| HOW TO COMPLETE THIS TASK |
Write down exactly the lines from the one with "State (add (ha" to the end of the data, first and last included, and no others.

| Stored items |

Segment Open

(** * PaymentAsia mock server: signing, outcome rules, lifecycle, delivery

    A shallow embedding of the TypeScript services of the mock gateway
    ([signature.service.ts], [scenario.service.ts], [callback.service.ts],
    [payment.service.ts] and the hosted-payment-page route) together with
    the properties its specification states about them.

    Conventions.
    - A JavaScript string is a Rocq [string]; every character stands for
      one UTF-16 code unit below 256.  Code units from 128 on take two
      bytes in UTF-8, which is how both [querystring.escape] and
      [Hash.update] see them.
    - Numbers that the code uses as integers (delays in milliseconds,
      epoch times, counters) are [Z] or [nat].
    - A database table is the list of its rows in insertion order.
    - What the platform provides (SHA-512, [querystring], property order
      of objects, [setTimeout]) is modelled from its documentation and
      marked as such. *)

From Stdlib Require Import ZArith List String Ascii Bool Lia Arith.
From Stdlib Require Import Sorting.Sorted Sorting.Permutation.
From Stdlib Require Import QArith.
Import ListNotations.

Local Open Scope string_scope.
Local Open Scope Z_scope.

(* ================================================================= *)
(** ** Strings as JavaScript sees them *)

Module Str.

Definition code (c : ascii) : Z := Z.of_N (N_of_ascii c).

Definition chr (z : Z) : ascii := ascii_of_N (Z.to_N z).

(** [Buffer.from(s, 'utf8')] on code units below 256. *)
Fixpoint utf8 (s : string) : list Z :=
  match s with
  | EmptyString => []
  | String c r =>
      let n := code c in
      if n <? 128 then n :: utf8 r
      else Z.lor 192 (Z.shiftr n 6) :: Z.lor 128 (Z.land n 63) :: utf8 r
  end.

(** [s.endsWith(suffix)] *)
Definition endsWith (s suffix : string) : bool :=
  let l := String.length s in
  let k := String.length suffix in
  if (k <=? l)%nat then String.eqb (substring (l - k) k s) suffix else false.

(** [xs.join(sep)] *)
Fixpoint join (sep : string) (xs : list string) : string :=
  match xs with
  | [] => ""
  | [x] => x
  | x :: r => x ++ sep ++ join sep r
  end.

Fixpoint repeat (c : ascii) (n : nat) : string :=
  match n with
  | O => ""
  | S k => String c (repeat c k)
  end.

Definition is_digit (c : ascii) : bool :=
  (48 <=? code c) && (code c <=? 57).

Fixpoint all_digits (s : string) : bool :=
  match s with
  | EmptyString => true
  | String c r => is_digit c && all_digits r
  end.

(** Value of a digit string, most significant digit first. *)
Fixpoint digits_value (acc : Z) (s : string) : Z :=
  match s with
  | EmptyString => acc
  | String c r => digits_value (10 * acc + (code c - 48)) r
  end.

Definition digit_char (d : Z) : ascii := chr (48 + d).

(** Decimal digits of a non-negative number, with fuel for the length. *)
Fixpoint digits_of (fuel : nat) (n : Z) (acc : string) : string :=
  match fuel with
  | O => acc
  | S f =>
      let acc' := String (digit_char (n mod 10)) acc in
      if n <? 10 then acc' else digits_of f (n / 10) acc'
  end.

(** [Number.prototype.toString] on an integer (below 1e21 in size). *)
Definition of_Z (n : Z) : string :=
  if n <? 0 then String "-" (digits_of (S (Z.to_nat (Z.log2 (- n)))) (- n) "")
  else digits_of (S (Z.to_nat (Z.log2 n))) n "".

(** The last [k] decimal digits of [n], zero padded. *)
Fixpoint fixed_digits (k : nat) (n : Z) (acc : string) : string :=
  match k with
  | O => acc
  | S j => fixed_digits j (n / 10) (String (digit_char (n mod 10)) acc)
  end.

End Str.

(* ================================================================= *)
(** ** SHA-512

    Modelled from FIPS 180-4: [crypto.createHash('sha512')] is part of
    the platform.  Words are [Z] reduced modulo [2^64]. *)

Module SHA512.

Definition mask : Z := 0xffffffffffffffff.

Definition wrap (x : Z) : Z := Z.land x mask.

Definition add (x y : Z) : Z := wrap (x + y).

Definition rotr (n x : Z) : Z :=
  Z.lor (Z.shiftr x n) (wrap (Z.shiftl x (64 - n))).

Definition Ch (x y z : Z) : Z := Z.lxor (Z.land x y) (Z.ldiff z x).

Definition Maj (x y z : Z) : Z :=
  Z.lxor (Z.lxor (Z.land x y) (Z.land x z)) (Z.land y z).

Definition Sigma0 (x : Z) : Z :=
  Z.lxor (Z.lxor (rotr 28 x) (rotr 34 x)) (rotr 39 x).

Definition Sigma1 (x : Z) : Z :=
  Z.lxor (Z.lxor (rotr 14 x) (rotr 18 x)) (rotr 41 x).

Definition sigma0 (x : Z) : Z :=
  Z.lxor (Z.lxor (rotr 1 x) (rotr 8 x)) (Z.shiftr x 7).

Definition sigma1 (x : Z) : Z :=
  Z.lxor (Z.lxor (rotr 19 x) (rotr 61 x)) (Z.shiftr x 6).

Definition K : list Z :=
  [ 0x428a2f98d728ae22; 0x7137449123ef65cd; 0xb5c0fbcfec4d3b2f; 0xe9b5dba58189dbbc;
    0x3956c25bf348b538; 0x59f111f1b605d019; 0x923f82a4af194f9b; 0xab1c5ed5da6d8118;
    0xd807aa98a3030242; 0x12835b0145706fbe; 0x243185be4ee4b28c; 0x550c7dc3d5ffb4e2;
    0x72be5d74f27b896f; 0x80deb1fe3b1696b1; 0x9bdc06a725c71235; 0xc19bf174cf692694;
    0xe49b69c19ef14ad2; 0xefbe4786384f25e3; 0x0fc19dc68b8cd5b5; 0x240ca1cc77ac9c65;
    0x2de92c6f592b0275; 0x4a7484aa6ea6e483; 0x5cb0a9dcbd41fbd4; 0x76f988da831153b5;
    0x983e5152ee66dfab; 0xa831c66d2db43210; 0xb00327c898fb213f; 0xbf597fc7beef0ee4;
    0xc6e00bf33da88fc2; 0xd5a79147930aa725; 0x06ca6351e003826f; 0x142929670a0e6e70;
    0x27b70a8546d22ffc; 0x2e1b21385c26c926; 0x4d2c6dfc5ac42aed; 0x53380d139d95b3df;
    0x650a73548baf63de; 0x766a0abb3c77b2a8; 0x81c2c92e47edaee6; 0x92722c851482353b;
    0xa2bfe8a14cf10364; 0xa81a664bbc423001; 0xc24b8b70d0f89791; 0xc76c51a30654be30;
    0xd192e819d6ef5218; 0xd69906245565a910; 0xf40e35855771202a; 0x106aa07032bbd1b8;
    0x19a4c116b8d2d0c8; 0x1e376c085141ab53; 0x2748774cdf8eeb99; 0x34b0bcb5e19b48a8;
    0x391c0cb3c5c95a63; 0x4ed8aa4ae3418acb; 0x5b9cca4f7763e373; 0x682e6ff3d6b2b8a3;
    0x748f82ee5defb2fc; 0x78a5636f43172f60; 0x84c87814a1f0ab72; 0x8cc702081a6439ec;
    0x90befffa23631e28; 0xa4506cebde82bde9; 0xbef9a3f7b2c67915; 0xc67178f2e372532b;
    0xca273eceea26619c; 0xd186b8c721c0c207; 0xeada7dd6cde0eb1e; 0xf57d4f7fee6ed178;
    0x06f067aa72176fba; 0x0a637dc5a2c898a6; 0x113f9804bef90dae; 0x1b710b35131c471b;
    0x28db77f523047d84; 0x32caab7b40c72493; 0x3c9ebe0a15c9bebc; 0x431d67c49c100d4c;
    0x4cc5d4becb3e42b6; 0x597f299cfc657e2a; 0x5fcb6fab3ad6faec; 0x6c44198c4a475817 ].

(** The eight working variables, also the chaining value. *)
Record state := State {
  ha : Z; hb : Z; hc : Z; hd : Z; he : Z; hf : Z; hg : Z; hh : Z
}.

Definition H0 : state :=
  State 0x6a09e667f3bcc908 0xbb67ae8584caa73b 0x3c6ef372fe94f82b
        0xa54ff53a5f1d36f1 0x510e527fade682d1 0x9b05688c2b3e6c1f
        0x1f83d9abfb41bd6b 0x5be0cd19137e2179.

(** Padding: a one bit, zeros up to 112 modulo 128, the bit length on
    sixteen bytes. *)
Fixpoint be_bytes (k : nat) (n : Z) (acc : list Z) : list Z :=
  match k with
  | O => acc
  | S j => be_bytes j (Z.shiftr n 8) (Z.land n 255 :: acc)
  end.

Definition pad (msg : list Z) : list Z :=
  let l := Z.of_nat (List.length msg) in
  (msg ++ 128 :: List.repeat 0 (Z.to_nat ((111 - l) mod 128))
       ++ be_bytes 16 (8 * l) [])%list.

Fixpoint be_word (bs : list Z) (acc : Z) : Z :=
  match bs with
  | [] => acc
  | b :: r => be_word r (Z.lor (Z.shiftl acc 8) b)
  end.

(** Sixteen big-endian words out of 128 bytes. *)
Fixpoint words (k : nat) (bs : list Z) : list Z :=
  match k with
  | O => []
  | S j => be_word (firstn 8 bs) 0 :: words j (skipn 8 bs)
  end.

(** The message schedule is kept as a window of sixteen words: its
    head is [W t], and the word that enters is [W (t+16)]. *)
Definition next_word (w : list Z) : Z :=
  add (add (sigma1 (nth 14 w 0)) (nth 9 w 0))
      (add (sigma0 (nth 1 w 0)) (nth 0 w 0)).

Definition round (sw : state * list Z) (k : Z) : state * list Z :=
  let (s, w) := sw in
  let t1 := add (add (add (hh s) (Sigma1 (he s))) (Ch (he s) (hf s) (hg s)))
                (add k (nth 0 w 0)) in
  let t2 := add (Sigma0 (ha s)) (Maj (ha s) (hb s) (hc s)) in
  (State (add t1 t2) (ha s) (hb s) (hc s) (add (hd s) t1) (he s) (hf s) (hg s),
   (tl w ++ [next_word w])%list).

Definition compress (h : state) (block : list Z) : state :=
  let s := fst (fold_left round K (h, words 16 block)) in
  State (add (ha h) (ha s)) (add (hb h) (hb s)) (add (hc h) (hc s))
        (add (hd h) (hd s)) (add (he h) (he s)) (add (hf h) (hf s))
        (add (hg h) (hg s)) (add (hh h) (hh s)).

Fixpoint blocks (k : nat) (h : state) (bs : list Z) : state :=
  match k with
  | O => h
  | S j => blocks j (compress h (firstn 128 bs)) (skipn 128 bs)
  end.

Definition digest (msg : list Z) : state :=
  let p := pad msg in
  blocks (List.length p / 128) H0 p.

(** [digest('hex')]: two lowercase digits per byte. *)
Definition hexdigit (n : Z) : ascii :=
  if n <? 10 then Str.chr (48 + n) else Str.chr (87 + n).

Segment Closed

| FINISHED EXERCISE |
  State (add (ha h) (ha s)) (add (hb h) (hb s)) (add (hc h) (hc s))
        (add (hd h) (hd s)) (add (he h) (he s)) (add (hf h) (hf s))
        (add (hg h) (hg s)) (add (hh h) (hh s)).

Fixpoint blocks (k : nat) (h : state) (bs : list Z) : state :=
  match k with
  | O => h
  | S j => blocks j (compress h (firstn 128 bs)) (skipn 128 bs)
  end.

Definition digest (msg : list Z) : state :=
  let p := pad msg in
  blocks (List.length p / 128) H0 p.

(** [digest('hex')]: two lowercase digits per byte. *)
Definition hexdigit (n : Z) : ascii :=
  if n <? 10 then Str.chr (48 + n) else Str.chr (87 + n).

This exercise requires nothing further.